Search the entries for the word "Metrics" and return every line where it is found.

(Saved entries)
====================
(* ===== verification/Metrics.v ===== *)
(** * Metrics: request metrics ([metrics_middleware.rs], [metrics.rs])

    Counters by route, method and status, latency histograms by route and
    method, and their text exposition.  A [HashMap] is a [gmap]; the order it is
    walked in does not matter to what is shown here. *)
From S2P Require Import Prelude Text Containers Values Serde ApiError.
From Stdlib Require Import Ascii.

Local Open Scope string_scope.
Local Open Scope Z_scope.

Definition LATENCY_BUCKETS_MS : list Z := [1; 5; 10; 50; 100; 500; 1000; 5000; 10000].

(** [u64] arithmetic. *)
Definition wrap_u64 (n : Z) : Z := n mod 2 ^ 64.
Definition saturate_u64 (n : Z) : Z := Z.min n (2 ^ 64 - 1).

Record LatencyHistogram := { buckets : list Z; count : Z; sum_ms : Z }.

Definition default_histogram : LatencyHistogram :=
  {| buckets := replicate (length LATENCY_BUCKETS_MS) 0; count := 0; sum_ms := 0 |}.

Definition observe (h : LatencyHistogram) (elapsed_ms : Z) : LatencyHistogram :=
  {| count := wrap_u64 (count h + 1);
     sum_ms := saturate_u64 (sum_ms h + elapsed_ms);
     buckets := match list_find (λ bound, elapsed_ms ≤ bound) LATENCY_BUCKETS_MS with
                | Some (i, _) => alter (λ n, wrap_u64 (n + 1)) i (buckets h)
                | None => buckets h
                end |}.

Fixpoint scan_sum (running : Z) (l : list (Z * Z)) : list (Z * Z) :=
  match l with
  | [] => []
  | (bound, n) :: l => let running := wrap_u64 (running + n) in (bound, running) :: scan_sum running l
  end.

Definition cumulative (h : LatencyHistogram) : list (Z * Z) := scan_sum 0 (zip LATENCY_BUCKETS_MS (buckets h)).

(** ** Recording *)

Definition UNMATCHED_ROUTE : string := "unmatched".
Definition limiter_new (limit : nat) : RpcRateLimiter :=
  let limit := Nat.max limit 1 in
  {| limit_per_min := limit; global_limit_per_min := limit; per_client := ∅; global := [] |}.

Definition with_global_limit (limit : nat) (st : RpcRateLimiter) : RpcRateLimiter :=
  {| limit_per_min := limit_per_min st; global_limit_per_min := Nat.max limit 1;
     per_client := per_client st; global := global st |}.

Definition duration_since (now ts : Z) : Z := Z.max (now - ts) 0.

(** The [retain] of both queues: what is younger than the window. *)
Definition retain (now : Z) (q : list Z) : list Z := base.filter (λ ts, duration_since now ts < window) q.

Definition retry_after (recent : list Z) (now : Z) : Z :=
  match recent with
  | oldest :: _ => Z.max (Z.max (window - duration_since now oldest) 0 / NANOS) 1
  | [] => Z.max (window / NANOS) 1
  end.

Definition try_consume (client_key : string) (now : Z) (st : RpcRateLimiter) : result Z unit * RpcRateLimiter :=
  let g := retain now (global st) in
  if (global_limit_per_min st <=? length g)%nat
  then (Err (retry_after g now),
        {| limit_per_min := limit_per_min st; global_limit_per_min := global_limit_per_min st;
           per_client := per_client st; global := g |})
  else
    let recent := retain now (default [] (per_client st !! client_key)) in
    if (limit_per_min st <=? length recent)%nat
    then (Err (retry_after recent now),
          {| limit_per_min := limit_per_min st; global_limit_per_min := global_limit_per_min st;
             per_client := <[client_key := recent]> (per_client st); global := g ++ [now] |})
    else (Ok tt,
          {| limit_per_min := limit_per_min st; global_limit_per_min := global_limit_per_min st;
             per_client := <[client_key := recent ++ [now]]> (per_client st); global := g ++ [now] |}).

(** Calls one after the other: those admitted, and the limiter after them. *)
Fixpoint consume_all (calls : list (Z * string)) (st : RpcRateLimiter) : list (Z * string) * RpcRateLimiter :=
  match calls with
  | [] => ([], st)
  | (now, k) :: calls' =>
      let '(r, st) := try_consume k now st in
      let '(ok, st) := consume_all calls' st in
      (match r with Ok tt => (now, k) :: ok | Err _ => ok end, st)
  end.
====================
=== Exercise result ===
(* ===== verification/Metrics.v ===== *)
(** * Metrics: request metrics ([metrics_middleware.rs], [metrics.rs])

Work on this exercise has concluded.